Treatment of X-linked hereditary nephritis in samoyed dogs with angiotensin converting enzyme (ACE) inhibitor

Abstract

X-linked hereditary nephritis (HN) in Samoyed dogs is a model for human HN (Alport's syndrome). Angiotensin converting enzyme (ACE) inhibitors have been shown to slow the progression of renal disease in animal models and human patients. To determine the effect of ACE inhibitor treatment on X-linked HN in Samoyed dogs, a group of affected and a group of normal males were each randomly divided into two subgroups, which were either treated with an ACE inhibitor or left untreated. ACE inhibitor treatment caused significant increases (P < 0.05) in plasma renin activity in normal and affected dogs, confirming its effectiveness, but did not lower systemic blood pressure.
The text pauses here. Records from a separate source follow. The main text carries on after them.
Lemma pelements_Marshal d l r :
  l <> [] -> Forall (reads_value d) l -> forall n,
  2 * String.length (concat_sep "," (map Marshal l) ++ String "]" r) + 1 < n ->
  pelements n d (concat_sep "," (map Marshal l) ++ String "]" r) = Some (l, r).
Proof.
  intros Hne Hl. induction Hl as [|v l Hv Hl IH]; [done|]. intros [|n] Hn; [lia|].
  destruct l as [|w l]; cbn [map] in *.
  - rewrite concat_sep_last in *. simpl. rewrite (Hv n) by (done || lia). done.
  - rewrite concat_sep_next, <- string_app_assoc, app_cons in *. simpl.
    rewrite (Hv n) by (done || lia). simpl.
    rewrite IH; [done..|]. rewrite string_app_length in Hn. simpl in Hn. lia.
Qed.
Definition member_text (p : string * json) : string := quote p.1 ++ ":" ++ Marshal p.2.
Lemma pmembers_step n d p t :
  pmembers (S n) d (member_text p ++ t) = ('(v, r) ← pvalue n d (Marshal p.2 ++ t);
    match skip_ws r with
    | String a r' =>
        if (a =? ",")%char then '(l, r'') ← pmembers n d r'; Some ((p.1, v) :: l, r'')
        else if (a =? "}")%char then Some ([(p.1, v)], r') else None
    | EmptyString => None
    end).
Proof.
  destruct p as [k v]. unfold member_text, quote. rewrite <- !string_app_assoc, !app_cons. cbn [fst snd].
  cbn [pmembers].
  change (strip _ (skip_ws (String "034" ?x))) with (Some x). cbn [mbind option_bind].
  by rewrite pstring_escape.
Qed.
Lemma pmembers_Marshal d fs r :
  fs <> [] -> Forall (fun p => reads_value d p.2) fs -> forall n,
  2 * String.length (concat_sep "," (map member_text fs) ++ String "}" r) + 1 < n ->
  pmembers n d (concat_sep "," (map member_text fs) ++ String "}" r) = Some (fs, r).
Proof.
  intros Hne Hl. induction Hl as [|p l Hv Hl IH]; [done|]. intros [|n] Hn; [lia|].
  assert (Hm : forall t, String.length (Marshal p.2 ++ t) < String.length (member_text p ++ t)).
  { intros t. unfold member_text. rewrite !string_app_length. simpl. lia. }
  destruct l as [|w l]; cbn [map] in *.
  - rewrite concat_sep_last in *. specialize (Hm (String "}" r)). rewrite pmembers_step.
    rewrite (Hv n) by (done || lia). by destruct p.
  - rewrite concat_sep_next, <- string_app_assoc, app_cons in *. rewrite pmembers_step.
    specialize (Hm (String "," (concat_sep "," (member_text w :: map member_text l) ++ String "}" r))).
    rewrite (Hv n) by (done || lia). simpl.
    rewrite IH; [by destruct p|done|]. rewrite string_app_length in Hn. simpl in Hn. lia.
Qed.
Lemma no_empty_list a t x l r :
  x = String a t -> begins_value a = true ->
  strip "]" (skip_ws (concat_sep "," (x :: l) ++ r)) = None /\
  strip "}" (skip_ws (concat_sep "," (x :: l) ++ r)) = None.
Proof.
  intros -> Ha. assert (exists t', concat_sep "," (String a t :: l) ++ r = String a t') as [t' ->].
  { destruct l as [|y l]; [rewrite concat_sep_last|rewrite concat_sep_next];
      rewrite !app_cons; by eexists. }
  by destruct (begins_spec a t' Ha) as (-> & -> & ->).
Qed.
Lemma reads_back d v : fits d v -> reads_value d v.
Proof.
  revert v. induction d as [d IH] using lt_wf_ind. intros v Hv [|n] r Hr Hn; [lia|].
  destruct Hv as [| ? []|? lit Hnum|? s|d l Hl|d fs Hl]; try reflexivity; cbn [Marshal] in *.
  - destruct (number_begins lit Hnum) as (a & t & E & Ha).
    pose proof (pnumber_number lit r Hnum Hr) as Hp. rewrite E, app_cons in *.
    rewrite pvalue_number, Hp by done. done.
  - pose proof (pstring_quote s r) as Hq. unfold quote in *. rewrite !app_cons in *.
    injection Hq as Hq. simpl. rewrite Hq, pstring_escape. done.
  - assert (Hl' : Forall (reads_value d) l) by (eapply Forall_impl; [exact Hl|]; intros v; apply IH; lia).
    destruct l as [|v l]; [done|].
    rewrite <- !string_app_assoc, (app_cons "["), (app_cons "]"), !app_empty in *. simpl in Hn |- *.
    destruct (Marshal_begins d v) as (a & t & E & Ha); [by inversion Hl|].
    rewrite (proj1 (no_empty_list a t _ _ _ E Ha)), (pelements_Marshal d (v :: l)) by (done || (simpl; lia)).
    done.
  - assert (Hl' : Forall (fun p => reads_value d p.2) fs)
      by (eapply Forall_impl; [exact Hl|]; intros p; apply IH; lia).
    destruct fs as [|p fs]; [done|].
    rewrite <- !string_app_assoc, (app_cons "{"), (app_cons "}"), !app_empty in *. simpl in Hn |- *.
    change (quote p.1 ++ ":" ++ Marshal p.2) with (member_text p) in *.
    change (fun p : string * json => quote p.1 ++ ":" ++ Marshal p.2) with member_text in *.
    assert (exists t, member_text p = String "034" t) as [t E]
      by (unfold member_text, quote; rewrite !app_cons; by eexists).
    rewrite (proj2 (no_empty_list _ _ _ _ _ E eq_refl)).
    rewrite (pmembers_Marshal d (p :: fs)) by (done || (simpl; lia)). done.
Qed.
Three of four affected treated dogs had improved weight gains and, overall, treated dogs survived 1.36 times longer than affected untreated dogs (P < 0.05). ACE inhibitor treatment of affected dogs significantly delayed (P < 0.05) the onset of an increase in serum creatinine concentration, tended to delay the decline of glomerular filtration rate and effective renal plasma flow (ERPF), significantly improved (P < 0.05) the ERPF at 110-154 days of age, and significantly slowed (P < 0.01) the rate of increase of proteinuria. Affected treated dogs showed a significant (P < 0.05) transient reduction in glomerular basement membrane splitting. Thus, ACE inhibitor treatment of Samoyed dogs with X-linked HN produced beneficial effects with respect to renal function, renal structure, and survival.